Task details:
Set down exactly the lines below, starting at the one that contains "sameOutside ls s1 s2" and ending at the one that contains "Proof. intros [Hs", with both of those lines included and nothing else.

Collected data
Lemma setProperty_lookup_ne (key n : string) (v : num) (obj : gmap string num) :
  key <> n -> setProperty key v obj !! n = obj !! n.
Proof.
  intros Hkey. unfold setProperty. destruct (decide (key = "__proto__")); [done|].
  by rewrite lookup_insert_ne.
Qed.

Lemma setProperty_proto (v : num) (obj : gmap string num) :
  setProperty "__proto__" v obj = obj.
Proof. reflexivity. Qed.

(** Under a name other than "__proto__", the map holds the entry of the
    last active stream with that name, if there is one. *)
Lemma income_breakdown streams acc (n : string) :
  n <> "__proto__" ->
  (fold_left (incomeStep currentAge i) streams acc).2 !! n =
  match last (filter (fun stream => streamActive currentAge stream = true
                                    /\ stream_name stream = n) streams) with
  | Some stream => Some (num_round (annualAmount i stream))
  | None => acc.2 !! n
  end.
Proof.
  intros Hn0.
  induction streams as [|s streams IH] using rev_ind; [done|].
  rewrite fold_left_app, filter_app. simpl. unfold incomeStep at 1.
  destruct (streamActive currentAge s) eqn:E.
  - simpl. destruct (decide (stream_name s = n)) as [Hn|Hn].
    + rewrite filter_cons_True, filter_nil, last_snoc by done.
      rewrite Hn. by apply setProperty_lookup_eq.
    + rewrite filter_cons_False by (intros [_ ?]; done).
      rewrite filter_nil, app_nil_r, setProperty_lookup_ne by done. apply IH.
  - rewrite filter_cons_False by (intros [? _]; congruence).
    rewrite filter_nil, app_nil_r. apply IH.
Qed.

(** No stream gets an entry under "__proto__". *)
Lemma income_breakdown_proto streams acc :
  (fold_left (incomeStep currentAge i) streams acc).2 !! "__proto__"
  = acc.2 !! "__proto__".
Proof.
  revert acc. induction streams as [|s streams IH]; intros acc; [done|].
  simpl. rewrite IH. unfold incomeStep.
  destruct (streamActive currentAge s); [|done]. simpl.
  destruct (decide (stream_name s = "__proto__")) as [->|Hn]; [done|].
  by apply setProperty_lookup_ne.
Qed.

Lemma income_breakdown_last streams k stream :
  streams !! k = Some stream ->
  streamActive currentAge stream = true ->
  (forall k' stream', (k < k')%nat -> streams !! k' = Some stream' ->
     streamActive currentAge stream' = true ->
     stream_name stream' <> stream_name stream) ->
  stream_name stream <> "__proto__" ->
  (processIncomeStreams currentAge i streams).2 !! stream_name stream
  = Some (num_round (annualAmount i stream)).
Proof.
  intros Hk Hact Hlater Hproto. unfold processIncomeStreams.
  rewrite income_breakdown by done.
  rewrite <- (take_drop_middle _ _ _ Hk), filter_app.
  rewrite filter_cons_True by done.
  replace (filter _ (drop (S k) streams)) with (@nil (IncomeStream num)).
  { by rewrite last_snoc. }
  symmetry. apply filter_none.
  intros s' [j Hj]%list_elem_of_lookup [Hact' Hname].
  rewrite lookup_drop in Hj.
  apply (Hlater (S k + j)%nat s'); [lia|done..].
Qed.

Lemma income_breakdown_None streams (n : string) :
  (forall stream, stream ∈ streams ->
     streamActive currentAge stream = true -> stream_name stream <> n) ->
  (processIncomeStreams currentAge i streams).2 !! n = None.
Proof.
  intros Hnone. unfold processIncomeStreams.
  destruct (decide (n = "__proto__")) as [->|Hn].
  { by rewrite income_breakdown_proto. }
  rewrite income_breakdown by done.
  replace (filter _ streams) with (@nil (IncomeStream num)); [done|].
  symmetry. apply filter_none.
  intros s Hs [Hact Hname]. by apply (Hnone s).
Qed.

Lemma income_breakdown_is_Some streams (n : string) :
  is_Some ((processIncomeStreams currentAge i streams).2 !! n) <->
  n <> "__proto__" /\
  exists stream, stream ∈ streams /\
    streamActive currentAge stream = true /\ stream_name stream = n.
Proof.
  destruct (decide (n = "__proto__")) as [->|Hn].
  { unfold processIncomeStreams. rewrite income_breakdown_proto. simpl.
    rewrite lookup_empty. split; [by intros [? ?]|by intros [? _]]. }
  split.
  - unfold processIncomeStreams. rewrite income_breakdown by done.
    destruct (last _) as [s|] eqn:E.
    + intros _. apply last_Some_elem_of, list_elem_of_filter in E.
      split; [done|]. exists s. tauto.
    + simpl. rewrite lookup_empty. by intros [? ?].
  - intros (_ & s & [k Hk]%list_elem_of_lookup & Hact & Hname).
    unfold processIncomeStreams. rewrite income_breakdown by done.
    destruct (last _) as [s'|] eqn:E; [done|].
    apply last_None in E.
    assert (Hin : s ∈ filter (fun stream => streamActive currentAge stream = true
                                /\ stream_name stream = n) streams).
    { apply list_elem_of_filter. split; [done|].
      by eapply list_elem_of_lookup_2. }
    rewrite E in Hin. by apply not_elem_of_nil in Hin.
Qed.
End IncomeFacts.

Section BreakdownFacts.
Context {num : Type} `{!Number num}.
Local Open Scope num_scope.

Lemma finishBreakdown_withdrawals (breakdown : gmap string num) actual shortage :
  finishBreakdown breakdown actual shortage !! "Portfolio Withdrawals"
  = Some (num_round actual).
Proof.
  unfold finishBreakdown. destruct (shortage >? 0).
  - rewrite lookup_insert_ne by done. apply lookup_insert_eq.
  - apply lookup_insert_eq.
Qed.

Lemma finishBreakdown_shortage (breakdown : gmap string num) actual shortage :
  finishBreakdown breakdown actual shortage !! "Income Shortage"
  = if shortage >? 0 then Some (num_round shortage)
    else breakdown !! "Income Shortage".
Proof.
  unfold finishBreakdown. destruct (shortage >? 0).
  - apply lookup_insert_eq.
  - by rewrite lookup_insert_ne.
Qed.

Lemma finishBreakdown_other (breakdown : gmap string num) actual shortage
    (n : string) :
  n <> "Portfolio Withdrawals" -> n <> "Income Shortage" ->
  finishBreakdown breakdown actual shortage !! n = breakdown !! n.
Proof.
  intros H1 H2. unfold finishBreakdown. destruct (shortage >? 0).
  - by rewrite !lookup_insert_ne.
  - by rewrite lookup_insert_ne.
Qed.
End BreakdownFacts.

(** ** The proportional drawdown in exact arithmetic *)

Section DrawdownQ.
Local Open Scope Q_scope.

Lemma sumBalances_Q_from (assets : list (Asset Q)) (acc : Q) :
  fold_left (fun sum a => sum + balance a) assets acc
  == acc + fold_right Qplus 0 (map balance assets).
Proof.
  revert acc. induction assets as [|a assets IH]; intros acc; simpl.
  - ring.
  - rewrite IH. ring.
Qed.

Lemma sumBalances_Q (assets : list (Asset Q)) :
  sumBalances assets == fold_right Qplus 0 (map balance assets).
Proof.
  unfold sumBalances. simpl. rewrite sumBalances_Q_from. ring.
Qed.


End DrawdownQ.

(** ** The engine on the store computes [runSimulation] and leaves the
    caller's objects alone *)

Section StoreFacts.
Context {num : Type} `{!Number num}.
Local Open Scope num_scope.

Lemma pointsTo_agree (s s' : Store num) ls vs :
  pointsTo s ls vs ->
  (forall l, l ∈ ls -> assetObjs s' !! l = assetObjs s !! l) ->
  pointsTo s' ls vs.
Proof.
  unfold pointsTo. induction 1 as [|l v ls vs Hl _ IH]; intros Hagree.
  - constructor.
  - constructor.
    + rewrite Hagree; [done | left].
    + apply IH. intros l' Hl'. apply Hagree. by right.
Qed.

Lemma sameOutside_refl ls (s : Store num) : sameOutside ls s s.
Proof. by split. Qed.

Lemma sameOutside_trans ls (s1 s2 s3 : Store num) :
  sameOutside ls s1 s2 -> sameOutside ls s2 s3 -> sameOutside ls s1 s3.
Proof.
  intros [Hs12 Ha12] [Hs23 Ha23]. split; [congruence|].
  intros l Hl. rewrite Ha23, Ha12; done.
Qed.

Lemma streamsAt_sameOutside ls (s s' : Store num) ss svs :
  sameOutside ls s s' -> streamsAt s ss svs -> streamsAt s' ss svs.
Proof. intros [Hs _]. unfold streamsAt. by rewrite Hs. Qed.

Lemma putAsset_putAsset l a a' (s : Store num) :
  putAsset l a (putAsset l a' s) = putAsset l a s.
Proof. unfold putAsset. simpl. by rewrite insert_insert_eq. Qed.

Lemma bind_eq {A B} (m : M A) (k : A -> M B) (s s' : Store num) x :
  m s = Some (x, s') -> bind m k s = k x s'.
Proof. intros Hm. unfold bind. by rewrite Hm. Qed.

Lemma readAsset_ok (s : Store num) l v :
  assetObjs s !! l = Some v -> readAsset l s = Some (v, s).
Proof. intros Hl. unfold readAsset. by rewrite Hl. Qed.

Lemma readStream_ok (s : Store num) l v :
  streamObjs s !! l = Some v -> readStream l s = Some (v, s).
Proof. intros Hl. unfold readStream. by rewrite Hl. Qed.

(** Reading does not change the store. *)
Lemma sumBalancesM_from (s : Store num) ls vs acc :
  pointsTo s ls vs ->
  reduceM (fun sum l => bind (readAsset l) (fun a => ret (sum + balance a)))
    ls acc s
  = Some (fold_left (fun sum a => sum + balance a) vs acc, s).
Proof.
  intros Hp. revert acc. induction Hp as [|l v ls vs Hl _ IH]; intros acc.
  - done.
  - simpl. erewrite bind_eq; [apply IH|].
    erewrite bind_eq; [reflexivity|]. by apply readAsset_ok.
Qed.

Lemma sumBalancesM_ok (s : Store num) ls vs :
  pointsTo s ls vs -> sumBalancesM ls s = Some (sumBalances vs, s).
Proof. apply sumBalancesM_from. Qed.

Lemma processIncomeStreamsM_ok (s : Store num) currentAge i ss svs :
  streamsAt s ss svs ->
  processIncomeStreamsM currentAge i ss s
  = Some (processIncomeStreams currentAge i svs, s).
Proof.
  unfold processIncomeStreamsM, processIncomeStreams.
  generalize ((0, ∅) : num * gmap string num).
  intros acc Hp. revert acc.
  induction Hp as [|l v ss svs Hl _ IH]; intros acc.
  - done.
  - simpl. erewrite bind_eq; [apply IH|].
    erewrite bind_eq; [reflexivity|]. by apply readStream_ok.
Qed.

Lemma forEach_update f g ls vs (s : Store num) :
  updatesWith f g -> NoDup ls -> pointsTo s ls vs ->
  exists s', forEach f ls s = Some (tt, s') /\
    pointsTo s' ls (map g vs) /\ sameOutside ls s s'.
Proof.
  intros Hf Hnd Hp. revert s Hp. revert vs.
  induction Hnd as [|l ls Hl Hnd IH]; intros vs s Hp.
  - inversion Hp; subst. exists s. repeat split; [constructor|done..].
  - inversion Hp as [|? v ? vs' Hv Hp']; subst.
    destruct (IH vs' (putAsset l (g v) s)) as (s' & Hrun & Hp1 & Hs1 & Ha1).
    { apply (pointsTo_agree s); [done|].
      intros l' Hl'. simpl. apply lookup_insert_ne. by intros ->. }
    exists s'. split; [|split; [|split]].
    + simpl. erewrite bind_eq; [exact Hrun|]. by apply Hf.
    + constructor; [|done].
      rewrite Ha1 by done. simpl. apply lookup_insert_eq.
    + done.
    + intros l' Hl'. apply not_elem_of_cons in Hl' as [Hne Hl'].
      rewrite Ha1 by done. simpl. by apply lookup_insert_ne.
Qed.

Lemma setBalance_ok (s : Store num) l v b :
  assetObjs s !! l = Some v ->
  setBalance l b s = Some (tt, putAsset l (set_balance v b) s).
Proof.
  intros Hl. unfold setBalance.
  erewrite bind_eq; [reflexivity|]. by apply readAsset_ok.
Qed.

Lemma growAssetM_updates isRetired inflationMultiplier :
  updatesWith (growAssetM isRetired inflationMultiplier)
    (growAsset isRetired inflationMultiplier).
Proof.
  intros s l v Hl. unfold growAssetM, growAsset.
  erewrite bind_eq; [|by apply readAsset_ok].
  erewrite bind_eq; [|by apply setBalance_ok].
  destruct isRetired; simpl; [done|].
  erewrite bind_eq; [|apply readAsset_ok; simpl; apply lookup_insert_eq].
  erewrite setBalance_ok; [|simpl; apply lookup_insert_eq].
  by rewrite putAsset_putAsset.
Qed.

Lemma withdrawShareM_updates need total :
  updatesWith (withdrawShareM need total)
    (fun asset =>
       set_balance asset (balance asset - need * (balance asset / total))).
Proof.
  intros s l v Hl. unfold withdrawShareM.
  erewrite bind_eq; [|by apply readAsset_ok]. by apply setBalance_ok.
Qed.

Lemma setBalance_zero_updates :
  updatesWith (fun l => setBalance l 0) (fun asset => set_balance asset 0).
Proof. intros s l v Hl. by apply setBalance_ok. Qed.

Lemma executeWithdrawalM_ok need currentAge depl ls vs (s : Store num) :
  NoDup ls -> pointsTo s ls vs ->
  let w := executeWithdrawal need currentAge vs depl in
  exists s',
    executeWithdrawalM need currentAge ls depl s
    = Some ((w_actualWithdrawal w, w_shortage w, w_depletionAge w), s') /\
    pointsTo s' ls (w_assets w) /\ sameOutside ls s s'.
Proof.
  intros Hnd Hp w. subst w. unfold executeWithdrawalM, executeWithdrawal.
  erewrite bind_eq; [|by apply sumBalancesM_ok].
  destruct ((need >? 0) && (sumBalances vs >? 0)).
  - destruct (sumBalances vs >=? need).
    + destruct (forEach_update _ _ ls vs s
                  (withdrawShareM_updates need (sumBalances vs)) Hnd Hp)
        as (s' & Hrun & Hp' & Hs').
      exists s'. split; [|done].
      erewrite bind_eq; [reflexivity|exact Hrun].
    + destruct (forEach_update _ _ ls vs s setBalance_zero_updates Hnd Hp)
        as (s' & Hrun & Hp' & Hs').
      exists s'. split; [|done].
      erewrite bind_eq; [reflexivity|exact Hrun].
  - destruct ((need >? 0) && (sumBalances vs <=? 0));
      exists s; (split; [reflexivity|]); split;
      [done|apply sameOutside_refl|done|apply sameOutside_refl].
Qed.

Answer section:
  sameOutside ls s1 s2 -> sameOutside ls s2 s3 -> sameOutside ls s1 s3.
Proof.
  intros [Hs12 Ha12] [Hs23 Ha23]. split; [congruence|].
  intros l Hl. rewrite Ha23, Ha12; done.
Qed.

Lemma streamsAt_sameOutside ls (s s' : Store num) ss svs :
  sameOutside ls s s' -> streamsAt s ss svs -> streamsAt s' ss svs.
Proof. intros [Hs _]. unfold streamsAt. by rewrite Hs. Qed.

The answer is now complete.